Dataset entries
Lemma cache_accounting_witness :
  py "customer_number" = modernize_column_name None (py "CUSTNO").
Proof.
  refine (proj2 (proj1 (proj2 (proj2 (proj2
            (@cache_accounting None [py "CUSTNO"; py "CUSTNO"]))))
            (py "CUSTNO") (py "customer_number") _)).
  left. reflexivity.
Defined.


(** ** The outcomes of the content-inference stage *)

Lemma flat_map_nil :
  forall (A B : Type) (g : A -> list B) l,
    flat_map g l = [] <-> forall x, In x l -> g x = [].
Proof.
  intros A B g l. induction l as [|a l IH]; simpl.
  - split; [intros _ x [] | reflexivity].
  - split.
    + intros H. apply app_eq_nil in H as [Ha Hl]. intros x [<- | I]; [exact Ha|].
      exact (proj1 IH Hl x I).
    + intros H. rewrite (H a (or_introl eq_refl)). simpl. apply IH.
      intros x I. apply H. right. exact I.
Qed.

Lemma firstn_firstn_same : forall (A : Type) n (l : list A), firstn n (firstn n l) = firstn n l.
Proof.
  intros A n. induction n as [|n IH]; intros [|a l]; simpl; try reflexivity.
  f_equal. apply IH.
Qed.

(** X8: [predict_column_name_from_data] has three outcomes.  Without values
    it returns [column_i]; when none of the first 100 values is a non-blank
    string it returns [data_column_i]; when one of them is, it raises (the
    pattern library does not compile).  Values after the 100th are never
    looked at. *)
Theorem predict_outcomes :
  forall modernizer re_match repr_list data i,
    (data = [] ->
     predict_column_name_from_data modernizer re_match repr_list data i
     = Ok (fmt "column_" i))
    /\ (data <> [] ->
        (forall v, In (Some v) (firstn 100 data) -> blank v = true) ->
        predict_column_name_from_data modernizer re_match repr_list data i
        = Ok (fmt "data_column_" i))
    /\ (forall v, In (Some v) (firstn 100 data) -> blank v = false ->
        predict_column_name_from_data modernizer re_match repr_list data i
        = Raise (ReError "bad character range \s-( at position 7"))
    /\ predict_column_name_from_data modernizer re_match repr_list (firstn 100 data) i
       = predict_column_name_from_data modernizer re_match repr_list data i.
Proof.
  intros modernizer re_match repr_list data i.
  set (g := fun d : option pystr =>
              match d with
              | Some v => if is_empty (strip v) then [] else [strip v]
              | None => []
              end).
  split; [intros ->; reflexivity|]. split; [|split].
  - intros Hne Hb. unfold predict_column_name_from_data.
    destruct data as [|d data]; [contradiction|].
    fold g. assert (E : flat_map g (firstn 100 (d :: data)) = []).
    { apply flat_map_nil. intros [v|] I; [|reflexivity]. cbn [g].
      specialize (Hb v I). unfold blank in Hb. rewrite Hb. reflexivity. }
    rewrite E. reflexivity.
  - intros v I Hv. unfold predict_column_name_from_data.
    destruct data as [|d data]; [destruct I|].
    fold g. destruct (flat_map g (firstn 100 (d :: data))) as [|x sample] eqn:E.
    + exfalso. pose proof (proj1 (flat_map_nil g _) E (Some v) I) as N.
      cbn [g] in N. unfold blank in Hv. rewrite Hv in N. discriminate N.
    + rewrite pattern_raises. reflexivity.
  - unfold predict_column_name_from_data. rewrite firstn_firstn_same.
    destruct data as [|d data]; reflexivity.
Qed.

# [What is required]
Retype the data exactly.

# [Output below]
Lemma cache_accounting_witness :
  py "customer_number" = modernize_column_name None (py "CUSTNO").
Proof.
  refine (proj2 (proj1 (proj2 (proj2 (proj2
            (@cache_accounting None [py "CUSTNO"; py "CUSTNO"]))))
            (py "CUSTNO") (py "customer_number") _)).
  left. reflexivity.
Defined.


(** ** The outcomes of the content-inference stage *)

Lemma flat_map_nil :
  forall (A B : Type) (g : A -> list B) l,
    flat_map g l = [] <-> forall x, In x l -> g x = [].
Proof.
  intros A B g l. induction l as [|a l IH]; simpl.
  - split; [intros _ x [] | reflexivity].
  - split.
    + intros H. apply app_eq_nil in H as [Ha Hl]. intros x [<- | I]; [exact Ha|].
      exact (proj1 IH Hl x I).
    + intros H. rewrite (H a (or_introl eq_refl)). simpl. apply IH.
      intros x I. apply H. right. exact I.
Qed.

Lemma firstn_firstn_same : forall (A : Type) n (l : list A), firstn n (firstn n l) = firstn n l.
Proof.
  intros A n. induction n as [|n IH]; intros [|a l]; simpl; try reflexivity.
  f_equal. apply IH.
Qed.

(** X8: [predict_column_name_from_data] has three outcomes.  Without values
    it returns [column_i]; when none of the first 100 values is a non-blank
    string it returns [data_column_i]; when one of them is, it raises (the
    pattern library does not compile).  Values after the 100th are never
    looked at. *)
Theorem predict_outcomes :
  forall modernizer re_match repr_list data i,
    (data = [] ->
     predict_column_name_from_data modernizer re_match repr_list data i
     = Ok (fmt "column_" i))
    /\ (data <> [] ->
        (forall v, In (Some v) (firstn 100 data) -> blank v = true) ->
        predict_column_name_from_data modernizer re_match repr_list data i
        = Ok (fmt "data_column_" i))
    /\ (forall v, In (Some v) (firstn 100 data) -> blank v = false ->
        predict_column_name_from_data modernizer re_match repr_list data i
        = Raise (ReError "bad character range \s-( at position 7"))
    /\ predict_column_name_from_data modernizer re_match repr_list (firstn 100 data) i
       = predict_column_name_from_data modernizer re_match repr_list data i.
Proof.
  intros modernizer re_match repr_list data i.
  set (g := fun d : option pystr =>
              match d with
              | Some v => if is_empty (strip v) then [] else [strip v]
              | None => []
              end).
  split; [intros ->; reflexivity|]. split; [|split].
  - intros Hne Hb. unfold predict_column_name_from_data.
    destruct data as [|d data]; [contradiction|].
    fold g. assert (E : flat_map g (firstn 100 (d :: data)) = []).
    { apply flat_map_nil. intros [v|] I; [|reflexivity]. cbn [g].
      specialize (Hb v I). unfold blank in Hb. rewrite Hb. reflexivity. }
    rewrite E. reflexivity.
  - intros v I Hv. unfold predict_column_name_from_data.
    destruct data as [|d data]; [destruct I|].
    fold g. destruct (flat_map g (firstn 100 (d :: data))) as [|x sample] eqn:E.
    + exfalso. pose proof (proj1 (flat_map_nil g _) E (Some v) I) as N.
      cbn [g] in N. unfold blank in Hv. rewrite Hv in N. discriminate N.
    + rewrite pattern_raises. reflexivity.
  - unfold predict_column_name_from_data. rewrite firstn_firstn_same.
    destruct data as [|d data]; reflexivity.
Qed.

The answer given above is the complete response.